L’Archipel d’une autre vie, Andreï Makine

Andrei MakineRoman policier et métaphysique, L’Archipel d’une autre vie plonge le lecteur dans une traque haletante en plein cœur de la taïga. Un grand Makine.

Telle une poupée russe, L’Archipel d’une autre vie enchâsse différents récits, différentes époques. Le roman s’ouvre sur un récit rétrospectif, qui, sans être autobiographique, offre un narrateur qui emprunte beaucoup à l’auteur. Orphelin né dans un camp de travail, le narrateur du récit-cadre est envoyé à quatorze ans en tant que géodésiste en Sibérie, dans la « petite localité de Tougour […] coin perdu de l’Extrême Orient ». Par goût de l’aventure plus que par réelle cupidité, il entame une traque dans la forêt sibérienne qui bientôt se retourne contre lui. Le chercheur d’or qu’il pensait détrousser n’en est pas un : que fait cet homme seul, bien équipé et alerte, dans la taïga ? Le jeune homme écoute alors, médusé, cet homme, Pavel Gartsev, lui raconter son histoire.

En 1952, les Russes se préparent à la troisième guerre mondiale. Pour cela, ils envoient en Sibérie de jeunes réservistes : ce fut le destin de Pavel. Un jour, on lui donne la mission de se lancer, avec quatre autres hommes, à la poursuite d’un fugitif du goulag. La chasse à l’homme dans la taïga, écrite comme une intrigue policière, constitue le cœur du roman. L’écriture épouse le rythme sinueux de la traque : « Marcher » dans la taïga est une façon de parler. En réalité, on doit s’y mouvoir avec la souplesse d’un nageur.

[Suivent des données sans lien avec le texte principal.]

(** [while (cur_root != root0_ && ver <= cur_root->prev->ver) { ... }], structural in
    [cur_root]. *)
Fixpoint go_back (rs : list root_list) (ver : Z) (vid cur : nat) : res (nat * nat) :=
  match cur with
  | O => Ok (vid, O)
  | S prev =>
      match root_ver rs prev with
      | Err e => Err e
      | Ok v => if ver <=? v then go_back rs ver (vid - 1) prev else Ok (vid, cur)
      end
  end.

(** [while (ver > cur_root->ver && cur_vid < last_vid) { ... }], for
    [n = last_vid - cur_vid]. *)
Fixpoint go_forward (rs : list root_list) (ver : Z) (n : nat) (vid cur : nat) : res (nat * nat) :=
  match root_ver rs cur with
  | Err e => Err e
  | Ok v =>
      if v <? ver then
        match n with
        | O => Ok (vid, cur)
        | S n => go_forward rs ver n (S vid) (S cur)
        end
      else Ok (vid, cur)
  end.

(** [while (ver > cur_root->ver) { ... }]: the first round uses the old [last_vid], the
    second one the current number of versions; after that, the thread spins until
    another version is committed. *)
Definition find_root (ver : Z) (c : local) : SM batch local := fun s =>
  match go_back (roots s) ver (cur_vid c) (cur_root c) with
  | Err e => Err e
  | Ok (vid, cur) =>
      match go_forward (roots s) ver (last_vid c - vid) vid cur with
      | Err e => Err e
      | Ok (vid, cur) =>
          match root_ver (roots s) cur with
          | Err e => Err e
          | Ok v =>
              if v <? ver then
                match go_forward (roots s) ver (num_versions_ s - vid) vid cur with
                | Err e => Err e
                | Ok (vid, cur) =>
                    match root_ver (roots s) cur with
                    | Err e => Err e
                    | Ok v => if v <? ver then Err Blocked else Ok (mk_local vid (num_versions_ s) cur, s)
                    end
                end
              else Ok (mk_local vid (last_vid c) cur, s)
          end
      end
  end.
(** The benchmark drives the concurrent treap as a database would.  Whatever the threads do
    between the steps of the client, [test_contreap] runs without fault unless it is left
    spinning; then every version [v] holds the first [n] records and the [v] records that
    follow, and point queries of it find their counters. *)
Theorem contreap_benchmark hash `{!PerfectHash hash} order fuel others n m q records queries s0 :
  (n + m <= length records)%nat -> Forall u64 records -> (n + m < fuel)%nat -> Z.of_nat m < two64 - 1 ->
  (q <= length queries)%nat -> Forall (fun qc => 0 <= q_ver qc <= Z.of_nat m) queries ->
  Contreap.runs_or_waits (test_contreap hash order fuel others n m q records queries)
    (fun _ s => Contreap.answers_points fuel (take n records) (insertions n m records) m s) s0.
Proof. apply (test_contreap_spec hash). lia. Qed.

Theorem contreap_benchmark_witness :
  Contreap.runs_or_waits
    (test_contreap wrap64 alternating 20 Contreap.busy_ex 2 3 1 [7; 5; 7; 3; 9] [mk_query 2 3 8])
    (fun _ s => Contreap.answers_points 20 [7; 5] [RInsert 7; RInsert 3; RInsert 9] 3 s)
    (Contreap.new_contreap 0 0 0).
Proof.
  apply (contreap_benchmark wrap64 alternating 20 Contreap.busy_ex 2 3 1 [7; 5; 7; 3; 9] [mk_query 2 3 8]).
  - simpl. lia.
  - repeat constructor; done.
  - lia.
  - reflexivity.
  - simpl. lia.
  - repeat constructor; simpl; lia.
Defined.

(** ** What the model shows *)

(** What a test returned. *)
Definition returned {N} (r : res (Z * gmap loc N)) : option Z := match r with Ok (x, _) => Some x | Err _ => None end.

Definition hash_ex (k : Z) : Z := (k * 7) mod 11.

(** The sequential test of the shopping benchmark counts wrong, twice.  Its versions are
    never aggregated, so that new subtrees count as 0; and it inserts the first records again
    instead of those that follow.  With the records 4, 2, 6, 1, 5, and the updates 9, 8 and 7, it
    answers 3 to a query for all keys at version 3, where the batched test counts 8; and it
    answers 0 for the key 9. *)
Theorem seq_benchmark_wrong :
  let records := [4; 2; 6; 1; 5; 9; 8; 7] in
  returned (test_seq hash_ex alternating 20 5 3 1 records [mk_query 3 0 20] ∅) = Some 3 /\
  returned (test_pam hash_ex alternating 20 5 3 2 1 records [mk_query 3 0 20] ∅) = Some 8 /\
  returned (test_seq hash_ex alternating 20 5 3 1 records [mk_query 3 9 9] ∅) = Some 0 /\
  returned (test_pam hash_ex alternating 20 5 3 2 1 records [mk_query 3 9 9] ∅) = Some 1.
Proof. vm_compute. split_and!; reflexivity. Qed.

(** Within a batch, the batched test forgets the counter of a key that the batch inserts
    later: of the four records 5, 2, 8, 7 at version 1 it counts three. *)
Theorem pam_benchmark_within_batch :
  returned (test_pam wrap64 alternating 20 3 3 2 1 [5; 2; 8; 7; 2; 1] [mk_query 1 0 10] ∅) = Some 3.
Proof. vm_compute. reflexivity. Qed.
(* ===== verification/SequenceOps.v ===== *)
(** * Sequence operations

    [src/lib/parlay/internal/sequence_ops.h]: the parallel loops over blocks behind maps,
    reductions, scans, packs, filters and splits.  The theorems say that each computes what
    its sequential description computes, whatever the schedule.  Output slices are given by
    the array and the position where they begin; a function that may read the array it
    writes takes its input as a function of that array. *)

From S2P Require Import Prelude.
From stdpp Require Import list.
From S2P Require Import ParArray Monoid.

#[local] Open Scope nat_scope.

(** ** Flags *)

Definition flags := Z.
Definition no_flag : flags := 0%Z.
Definition fl_sequential : flags := 1%Z.
Definition fl_scan_inclusive : flags := Z.shiftl 1 4.
Definition flag_set (fl bit : flags) : bool := negb (Z.land fl bit =? 0)%Z.

(** ** Blocks *)

Definition _log_block_size : nat := 10.
Definition _block_size : nat := Nat.shiftl 1 _log_block_size.

Definition num_blocks (n block_size : nat) : nat := if n =? 0 then 0 else 1 + (n - 1) / block_size.

Lemma ceil_div n k : 0 < k -> (n + k - 1) / k = num_blocks n k.
Proof.
  intros Hk. unfold num_blocks. destruct (Nat.eqb_spec n 0) as [->|Hn]; [apply Nat.div_small; lia|].
  replace (n + k - 1) with (n - 1 + 1 * k) by lia. rewrite Nat.div_add by lia. lia.
Qed.

(** [1024 * sizeof(size_t)]: the bytes that [relocation.h] copies in one piece *)
Definition chunk_bytes : nat := 1024 * 8.

Section sequence_ops.
Context `{Schedule}.

Definition sliced_for {S} (n block_size : nat) (f : nat -> nat -> nat -> S -> res S) : S -> res S :=
  let l := num_blocks n block_size in
  let body i :=
    let s := i * block_size in
    let e := (s + block_size) `min` n in
    f i s e in
  parallel_for 0 l body 1.
(* ===== verification/ParMem.v ===== *)
(** * Memory of the sorting routines

    The routines under [src/lib/parlay/internal] that move elements between arrays see
    memory: a cell for each index of each array, [None] when no object lives in it.  A slice
    of [slice.h] is a pair of pointers into one array.  Constructing over a live object,
    reading a dead one and leaving the allocated cells are errors, as the library's debugging
    asserts have it.  [triple] is total correctness with the slices a command may change, and
    two commands that may change different slices can run in parallel ([triple_par_do]). *)

From S2P Require Import Prelude.
From stdpp Require Import list.
From S2P Require Import ParArray.

#[local] Open Scope nat_scope.

Abbreviation addr := (nat * nat)%type (only parsing).
Abbreviation mem T := (@gmap (nat * nat) (@prod_eq_dec nat Nat.eq_dec nat Nat.eq_dec)
  (@prod_countable nat Nat.eq_dec nat_countable nat Nat.eq_dec nat_countable) (option T)) (only parsing).

Record slice := Slice { arr : nat; s_begin : nat; s_end : nat }.
Definition slice_size (s : slice) : nat := s_end s - s_begin s.
Definition nth (s : slice) (i : nat) : addr := (arr s, s_begin s + i).
Definition scut (s : slice) (ss ee : nat) : slice := Slice (arr s) (s_begin s + ss) (s_begin s + ee).

Section mem.
Context {T : Type}.
Implicit Types (m : mem T) (s : slice) (p : addr).

Definition read p m : res T := match m !! p with Some (Some x) => Ok x | _ => Err BadPtr end.

(** [assign_uninitialized] *)
Definition construct p (x : T) m : res (mem T) :=
  match m !! p with
  | Some None => Ok (<[p := Some x]> m)
  | Some (Some _) => Err AssertFail
  | None => Err BadPtr
  end.

(** [*p = x] *)
Definition assign_at p (x : T) m : res (mem T) := _ ← read p m; Ok (<[p := Some x]> m).

Definition relocate_at (source dest : addr) m : res (mem T) :=
  x ← read source m; m ← construct dest x m; Ok (<[source := None]> m).

Definition swap_at (p q : addr) m : res (mem T) :=
  x ← read p m; y ← read q m; Ok (<[q := Some x]> (<[p := Some y]> m)).

(** A slice as a range *)
Definition range_of s m : range T := Range (slice_size s) (fun i => read (nth s i) m).

Inductive assignment_tag :=
  | move_assign_tag | uninitialized_move_tag | copy_assign_tag | uninitialized_copy_tag | uninitialized_relocate_tag.

Definition constructs (tag : assignment_tag) : bool :=
  match tag with move_assign_tag | copy_assign_tag => false | _ => true end.
(** What is left of a moved object may not be read. *)
Definition consumes (tag : assignment_tag) : bool :=
  match tag with copy_assign_tag | uninitialized_copy_tag => false | _ => true end.

Definition assign_dispatch (tag : assignment_tag) (dest val : addr) m : res (mem T) :=
  match tag with
  | uninitialized_relocate_tag => relocate_at val dest m
  | _ =>
      x ← read val m;
      m ← (if constructs tag then construct dest x m else assign_at dest x m);
      if consumes tag then Ok (<[val := None]> m) else Ok m
  end.

(** [sequence<T>::uninitialized(n)], [uninitialized_sequence<T>(n)] *)
Definition fresh_array m : nat := S (map_fold (fun (p : addr) _ r => p.1 `max` r) 0 m).
Definition cells (a : nat) (n : nat) : mem T := list_to_map ((fun i => ((a, i), None)) <$> seq 0 n).
Definition allocate (n : nat) m : slice * mem T :=
  let a := fresh_array m in (Slice a 0 n, cells a n ∪ m).
(** The destructor of [uninitialized_sequence] *)
Definition deallocate s m : mem T := filter (fun c : addr * option T => c.1.1 <> arr s) m.

(** ** Slices of memory *)

Definition in_slice p s : Prop := p.1 = arr s /\ s_begin s <= p.2 < s_end s.

#[export] Instance in_slice_dec p s : Decision (in_slice p s).
Proof. unfold in_slice. apply _. Defined.

Definition holds s (cs : list (option T)) m : Prop :=
  s_end s = s_begin s + length cs /\ forall i c, cs !! i = Some c -> m !! nth s i = Some c.

Definition covers (F : list slice) p : Prop := exists s, s ∈ F /\ in_slice p s.
Definition same_outside (F : list slice) m m' : Prop := forall p, ~ covers F p -> m' !! p = m !! p.
Definition same_on (F : list slice) m m' : Prop := forall p, covers F p -> m' !! p = m !! p.
Definition apart (F1 F2 : list slice) : Prop := forall p, covers F1 p -> ~ covers F2 p.
Definition stable (F : list slice) (P : mem T -> Prop) : Prop := forall m m', same_on F m m' -> P m -> P m'.

Definition triple (F : list slice) (P : mem T -> Prop) (c : mem T -> res (mem T)) (Q : mem T -> Prop) : Prop :=
  forall m, P m -> ok (c m) (fun m' => same_outside F m m' /\ Q m').

Lemma covers_cons s F p : covers (s :: F) p <-> in_slice p s \/ covers F p.
Proof.
  unfold covers. setoid_rewrite elem_of_cons. naive_solver.
Qed.

Lemma covers_app F1 F2 p : covers (F1 ++ F2) p <-> covers F1 p \/ covers F2 p.
Proof. unfold covers. setoid_rewrite elem_of_app. naive_solver. Qed.

Lemma covers_nil p : ~ covers [] p.
Proof. intros (s & Hs & _). by apply not_elem_of_nil in Hs. Qed.

Lemma same_outside_refl F m : same_outside F m m.
Proof. done. Qed.

Lemma same_outside_trans F m1 m2 m3 : same_outside F m1 m2 -> same_outside F m2 m3 -> same_outside F m1 m3.
Proof. intros H1 H2 p Hp. by rewrite H2, H1. Qed.

Lemma same_outside_mono F F' m m' : (forall p, covers F p -> covers F' p) -> same_outside F m m' -> same_outside F' m m'.
Proof. intros HF Hs p Hp. apply Hs. intros Hc. by apply Hp, HF. Qed.

Lemma same_outside_insert F m m' p c : covers F p -> same_outside F m m' -> same_outside F m (<[p := c]> m').
Proof. intros Hc Hs q Hq. rewrite lookup_insert_ne by (intros <-; done). by apply Hs. Qed.

Lemma holds_in s cs m i : holds s cs m -> i < length cs -> in_slice (nth s i) s.
Proof. intros [He _] Hi. unfold in_slice, nth. simpl. lia. Qed.

Lemma holds_read s cs m i x : holds s cs m -> cs !! i = Some (Some x) -> read (nth s i) m = Ok x.
Proof. intros [_ Hl] Hi. unfold read. by rewrite (Hl _ _ Hi). Qed.

Lemma nth_inj s i j : nth s i = nth s j -> i = j.
Proof. unfold nth. intros [= H]. lia. Qed.

Lemma holds_insert s cs m i c : holds s cs m -> i < length cs -> holds s (<[i := c]> cs) (<[nth s i := c]> m).
Proof.
  intros [He Hl] Hi. split; [by rewrite length_insert|]. intros j d Hj. destruct (decide (i = j)) as [<-|Hne].
  - rewrite list_lookup_insert_eq in Hj by done. injection Hj as <-. apply lookup_insert_eq.
  - rewrite list_lookup_insert_ne in Hj by done. rewrite lookup_insert_ne; [by apply Hl|]. intros E%nth_inj. done.
Qed.

Lemma holds_other s cs m p c : holds s cs m -> ~ in_slice p s -> holds s cs (<[p := c]> m).
Proof.
  intros Hh Hp. split; [apply Hh|]. intros j d Hj. rewrite lookup_insert_ne; [by apply Hh|].
  intros ->. apply Hp. eapply holds_in; [done|]. by eapply lookup_lt_Some.
Qed.

Lemma holds_stable F s cs : s ∈ F -> stable F (holds s cs).
Proof.
  intros Hs m m' Hm Hh. split; [apply Hh|]. intros i c Hi. rewrite Hm; [by apply Hh|]. exists s. split; [done|].
  eapply holds_in; [done|]. by eapply lookup_lt_Some.
Qed.

Lemma holds_same_outside F s cs m m' : holds s cs m -> same_outside F m m' -> (forall p, in_slice p s -> ~ covers F p) ->
  holds s cs m'.
Proof.
  intros Hh Hs Hd. split; [apply Hh|]. intros i c Hi. rewrite Hs; [by apply Hh|]. apply Hd.
  eapply holds_in; [done|]. by eapply lookup_lt_Some.
Qed.

Lemma holds_cut s cs ds m : holds s (cs ++ ds) m <->
  s_end s = s_begin s + length cs + length ds /\ 
  holds (scut s 0 (length cs)) cs m /\ holds (scut s (length cs) (slice_size s)) ds m.
Proof.
  unfold holds, scut, nth, slice_size. cbn [arr s_begin s_end]. rewrite length_app. split.
  - intros [He Hl]. split; [lia|]. split; (split; [lia|]); intros i c Hi.
    + rewrite Nat.add_0_r. apply Hl. by apply lookup_app_l_Some.
    + rewrite <- Nat.add_assoc. apply Hl. rewrite lookup_app_r by lia. by replace (length cs + i - length cs) with i by lia.
  - intros (He & [_ Hl1] & [_ Hl2]). split; [lia|]. intros i c [Hi|[Hle Hi]]%lookup_app_Some.
    + rewrite <- (Hl1 i c Hi). do 2 f_equal. lia.
    + rewrite <- (Hl2 _ _ Hi). do 2 f_equal. lia.
Qed.

Lemma holds_range s xs m : holds s (Some <$> xs) m -> range_of s m ▷ xs.
Proof.
  intros Hh. split.
  - destruct Hh as [He _]. rewrite length_fmap in He. simpl. unfold slice_size. lia.
  - intros i x Hx. simpl. eapply holds_read; [done|]. by rewrite list_lookup_fmap, Hx.
Qed.

Lemma holds_size s cs m : holds s cs m -> slice_size s = length cs.
Proof. intros [He _]. unfold slice_size. lia. Qed.

(** ** Triples *)

Lemma triple_conseq F F' (P P' Q Q' : mem T -> Prop) c : triple F P c Q -> (forall p, covers F p -> covers F' p) ->
  (forall m, P' m -> P m) -> (forall m, Q m -> Q' m) -> triple F' P' c Q'.
Proof.
  intros Hc HF HP HQ m Hm. eapply ok_mono; [by apply Hc, HP|]. intros m' [Hs Hm']. split; [|by apply HQ].
  by eapply same_outside_mono.
Qed.

Lemma triple_seq F (P Q R : mem T -> Prop) c d : triple F P c Q -> triple F Q d R ->
  triple F P (fun m => c m ≫= d) R.
Proof.
  intros Hc Hd m Hm. apply ok_bind. eapply ok_mono; [by apply Hc|]. intros m1 [Hs1 H1].
  eapply ok_mono; [by apply Hd|]. intros m2 [Hs2 H2]. split; [|done]. by eapply same_outside_trans.
Qed.

Lemma triple_exists {X} F (P : X -> mem T -> Prop) c Q : (forall x, triple F (P x) c Q) -> triple F (fun m => exists x, P x m) c Q.
Proof. intros Hc m [x Hx]. by eapply Hc. Qed.

Lemma stable_and F (P Q : mem T -> Prop) : stable F P -> stable F Q -> stable F (fun m => P m /\ Q m).
Proof. intros HP HQ m m' Hm [Hp Hq]. split; eauto. Qed.

Lemma stable_exists {X} F (P : X -> mem T -> Prop) : (forall x, stable F (P x)) -> stable F (fun m => exists x, P x m).
Proof. intros HP m m' Hm [x Hx]. exists x. by eapply HP. Qed.

Lemma stable_pure F (P : Prop) : stable F (fun _ => P).
Proof. by intros m m' _. Qed.

(** A command leaves alone what another one needs. *)
Lemma triple_frame F1 F2 (P Q R : mem T -> Prop) c : triple F1 P c Q -> apart F1 F2 -> stable F2 R ->
  triple F1 (fun m => P m /\ R m) c (fun m => Q m /\ R m).
Proof.
  intros Hc Ha HR m [HP Hr]. eapply ok_mono; [by apply Hc|]. intros m' [Hs HQ]. repeat split; [done..|].
  eapply HR; [|done]. intros p Hp. apply Hs. intros Hp'. by apply (Ha p).
Qed.

Lemma apart_sym F1 F2 : apart F1 F2 -> apart F2 F1.
Proof. intros Ha p H2 H1. by apply (Ha p). Qed.

Lemma triple_left F1 F2 (P Q R : mem T -> Prop) c : triple F1 P c Q -> apart F1 F2 -> stable F2 R ->
  triple (F1 ++ F2) (fun m => P m /\ R m) c (fun m => Q m /\ R m).
Proof.
  intros Hc Ha HR. eapply triple_conseq; [by apply (triple_frame F1 F2 P Q R)| |done..].
  intros p Hp. apply covers_app. by left.
Qed.

Lemma triple_right F1 F2 (P Q R : mem T -> Prop) c : triple F2 P c Q -> apart F1 F2 -> stable F1 R ->
  triple (F1 ++ F2) (fun m => R m /\ P m) c (fun m => R m /\ Q m).
Proof.
  intros Hc Ha HR. eapply triple_conseq; [apply (triple_frame F2 F1 P Q R); [done|by apply apart_sym|done]| | |].
  - intros p Hp. apply covers_app. by right.
  - by intros m [].
  - by intros m [].
Qed.

Lemma triple_par_do `{Schedule} F1 F2 (P1 P2 Q1 Q2 : mem T -> Prop) c1 c2 k :
  triple F1 P1 c1 Q1 -> triple F2 P2 c2 Q2 -> apart F1 F2 ->
  stable F1 P1 -> stable F1 Q1 -> stable F2 P2 -> stable F2 Q2 ->
  triple (F1 ++ F2) (fun m => P1 m /\ P2 m) (par_do k c1 c2) (fun m => Q1 m /\ Q2 m).
Proof.
  intros H1 H2 Ha SP1 SQ1 SP2 SQ2. unfold par_do. destruct (left_first k).
  - eapply triple_seq; [by apply (triple_left F1 F2 P1 Q1 P2)|by apply (triple_right F1 F2 P2 Q2 Q1)].
  - eapply triple_seq; [by apply (triple_right F1 F2 P2 Q2 P1)|by apply (triple_left F1 F2 P1 Q1 Q2)].
Qed.

Lemma triple_both F1 F2 (P1 P2 Q1 Q2 : mem T -> Prop) c1 c2 :
  triple F1 P1 c1 Q1 -> triple F2 P2 c2 Q2 -> apart F1 F2 -> stable F1 Q1 -> stable F2 P2 ->
  triple (F1 ++ F2) (fun m => P1 m /\ P2 m) (fun m => c1 m ≫= c2) (fun m => Q1 m /\ Q2 m).
Proof.
  intros H1 H2 Ha SQ1 SP2. eapply triple_seq; [by apply (triple_left F1 F2 P1 Q1 P2)|by apply (triple_right F1 F2 P2 Q2 Q1)].
Qed.

Lemma triple_par_do_if `{Schedule} b F1 F2 (P1 P2 Q1 Q2 : mem T -> Prop) c1 c2 k :
  triple F1 P1 c1 Q1 -> triple F2 P2 c2 Q2 -> apart F1 F2 ->
  stable F1 P1 -> stable F1 Q1 -> stable F2 P2 -> stable F2 Q2 ->
  triple (F1 ++ F2) (fun m => P1 m /\ P2 m) (par_do_if b k c1 c2) (fun m => Q1 m /\ Q2 m).
Proof. intros. destruct b; [by apply triple_par_do|by apply triple_both]. Qed.

(** ** Allocation *)

Lemma fresh_array_lt m p : is_Some (m !! p) -> p.1 < fresh_array m.
Proof.
  unfold fresh_array. revert p.
  apply (map_fold_weak_ind (fun r (m : mem T) => forall p, is_Some (m !! p) -> p.1 < S r)).
  - intros p [? Hp]. by rewrite lookup_empty in Hp.
  - intros q c m' r _ IH p Hp. destruct (decide (q = p)) as [->|Hne]; [lia|].
    rewrite lookup_insert_ne in Hp by done. specialize (IH p Hp). lia.
Qed.

Lemma lookup_cells a n p : (cells a n : mem T) !! p = if decide (p.1 = a /\ p.2 < n) then Some None else None.
Proof.
  unfold cells. destruct (decide (p.1 = a /\ p.2 < n)) as [[<- Hp]|Hp].
  - apply elem_of_list_to_map.
    + rewrite <- list_fmap_compose. apply NoDup_fmap_2_strong; [|apply NoDup_seq]. by intros x y _ _ [= ->].
    + apply list_elem_of_fmap. exists p.2. split; [by destruct p|]. apply elem_of_seq. lia.
  - apply not_elem_of_list_to_map. intros (c & -> & Hc)%list_elem_of_fmap.
    apply list_elem_of_fmap in Hc as (i & -> & Hi%elem_of_seq). apply Hp. simpl. lia.
Qed.

(** The new slice is empty and apart from every slice in use; nothing else changes. *)
Lemma allocate_spec n m B m' : allocate n m = (B, m') ->
  holds B (replicate n None) m' /\ slice_size B = n /\
  (forall s cs, holds s cs m -> apart [s] [B] /\ holds s cs m') /\
  (forall p, p.1 <> arr B -> m' !! p = m !! p) /\ (forall p, p.1 = arr B -> m !! p = None).
Proof.
  intros [= <- <-].
  assert (forall p, p.1 <> fresh_array m -> (cells (fresh_array m) n ∪ m) !! p = m !! p) as Hother.
  { intros p Hp. rewrite lookup_union, lookup_cells, decide_False by naive_solver. by destruct (m !! p). }
  assert (forall p, p.1 = fresh_array m -> m !! p = None) as Hfresh.
  { intros p Hp. destruct (m !! p) eqn:E; [|done]. assert (Hlt := fresh_array_lt m p (mk_is_Some _ _ E)). lia. }
  assert (forall s cs, holds s cs m -> forall p, in_slice p s -> p.1 <> fresh_array m) as Hin.
  { intros s cs [He Hl] p [Ha Hp] E. destruct (lookup_lt_is_Some_2 cs (p.2 - s_begin s)) as [c Hc]; [lia|].
    specialize (Hl _ _ Hc). rewrite Hfresh in Hl; [done|]. simpl. by rewrite <- Ha. }
  repeat split; simpl.
  - by rewrite length_replicate.
  - intros i c Hc%lookup_replicate. destruct Hc as [-> Hi]. unfold nth. simpl.
    rewrite lookup_union, lookup_cells, decide_True by done. by destruct (m !! _).
  - unfold slice_size. simpl. lia.
  - intros p (s' & Hs' & Hp) (s2 & Hs2 & Hp2). apply list_elem_of_singleton in Hs' as ->, Hs2 as ->.
    apply (Hin s cs H p Hp). apply Hp2.
  - apply H.
  - intros i c Hi. rewrite Hother; [by apply H|]. apply (Hin s cs H). eapply holds_in; [done|]. by eapply lookup_lt_Some.
  - exact Hother.
  - exact Hfresh.
Qed.

Lemma lookup_deallocate s m p : deallocate s m !! p = if decide (p.1 = arr s) then None else m !! p.
Proof.
  unfold deallocate. destruct (decide (p.1 = arr s)) as [Hp|Hp].
  - apply map_lookup_filter_None. right. intros x _ Hx. by apply Hx.
  - destruct (m !! p) eqn:E.
    + by apply map_lookup_filter_Some.
    + apply map_lookup_filter_None. by left.
Qed.
End mem.


(** Stability of assertions that talk about slices of the footprint *)
Ltac solve_stable :=
  repeat first [apply holds_stable; set_solver |
    apply stable_and | apply stable_exists; intros ? | apply stable_pure].
(* ===== verification/Merge.v ===== *)
(** * Searching, merging and stable sorting

    [binary_search.h], [merge.h], [merge_sort.h] and [insertion_sort] of [quicksort.h], all
    under [src/lib/parlay/internal].  Comparisons are strict weak orders ([StrictWeak]).
    Merging two sorted slices gives their stable merge, whatever the schedule, and merge sort
    sorts stably; both on memory, where every element is moved and none is copied. *)

From Stdlib Require Import Sorted.
From S2P Require Import Prelude.
From stdpp Require Import list.
From S2P Require Import ParArray ParMem.

#[local] Open Scope nat_scope.

(** ** Searching *)

Section search.
Context {T : Type}.

(** [for (i = start; i < start + k; i++) if (p(i)) return i;] and what follows it *)
Fixpoint first_index (p : nat -> res bool) (start k : nat) : res nat :=
  match k with
  | O => Ok start
  | S k => b ← p start; if (b : bool) then Ok start else first_index p (S start) k
  end.

Definition linear_search (I : range T) (v : T) (less : T -> T -> bool) : res nat :=
  first_index (fun i => x ← subscript I i; Ok (negb (less x v))) 0 (range_size I).

Definition _binary_search_base : nat := 16.

(** The loop halves [end - start], which is enough fuel. *)
Fixpoint binary_search_loop (fuel : nat) (I : range T) (v : T) (less : T -> T -> bool) (start end_ : nat) : res (nat * nat) :=
  match fuel with
  | O => Err OutOfFuel
  | S fuel =>
      if _binary_search_base <? end_ - start then
        let mid := (end_ + start) / 2 in
        x ← subscript I mid;
        if negb (less x v) then binary_search_loop fuel I v less start mid
        else binary_search_loop fuel I v less (mid + 1) end_
      else Ok (start, end_)
  end.
Lemma append_eq r1 r2 xs ys : r1 ▷ xs -> r2 ▷ ys -> append r1 r2 = Ok (Some <$> xs ++ ys).
Proof.
  intros H1 H2. unfold append. rewrite (shows_size _ _ H1), (shows_size _ _ H2).
  apply tabulate_eq; [by rewrite length_app|]. intros i y [Hy|[Hi Hy]]%lookup_app_Some.
  - rewrite (proj2 (Nat.ltb_lt _ _)) by (by eapply lookup_lt_Some). by apply (shows_get _ _ _ _ H1).
  - rewrite (proj2 (Nat.ltb_ge _ _)) by done. by apply (shows_get _ _ _ _ H2).
Qed.

(** After the iterations [d], the cells they touch hold the elements of the opposite ends. *)
Definition swapped xs (d : list nat) (a : array T) : Prop :=
  length a = length xs /\ (forall j, j ∈ d -> j < length xs / 2) /\
  forall j, j < length xs ->
    a !! j = Some <$> (if decide (j ∈ d \/ length xs - j - 1 ∈ d) then xs !! (length xs - j - 1) else xs !! j).

Lemma half_lt n i : i < n / 2 -> 2 * i + 1 < n.
Proof. intros Hi. assert (2 * (n / 2) <= n) by (apply Nat.Div0.mul_div_le). lia. Qed.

Celui qui voudrait foncer, casser, forcer un passage s’épuise vite, trahit sa présence et finit par haïr ces vagues de branches, de brande, de broussailles qui déferlent sur lui. » La narration est en effet à la fois haletante -puisqu’il s’agit d’une course-poursuite- et lente. Elle donne à observer la forêt primaire et le fugitif qu’elle abrite, mais aussi à connaître peu à peu les cinq hommes qui le poursuivent. Le capitaine Louskass, le commandant Boutov et le sous-lieutenant Ratinsky ont à cœur leur avancement et sont prêts à tout pour obtenir les faveurs du parti. Vassine, comme Pavel, est enrôlé dans cette affaire malgré lui ; il admire le fugitif et voudrait bien l’aider. Les deux hommes finissent par ressentir une communion avec celui qu’ils poursuivent. Ils voient en lui un semblable, un frère, et non cet ennemi du peuple qu’ils doivent traquer sans relâche et rapporter au camp vivant afin qu’il serve d’exemple. Sa frêle silhouette laisse deviner celle d’« un adolescent caché. Assez semblable, tout compte fait, à ce « pantin de chiffon » que je gardais en moi. Fiévreux symbole de notre volonté de vivre, d’aimer, d’être reconnu, d’être aimé… ». Le fugitif ne cesse de les surprendre : il leur échappe toujours. Lorsque les cinq poursuivants comprennent enfin à qui ils ont affaire, la traque prend une toute autre tournure et s’accélère. Le désir de la capture tourne à l’obsession et fait ressortir le pire chez ces hommes.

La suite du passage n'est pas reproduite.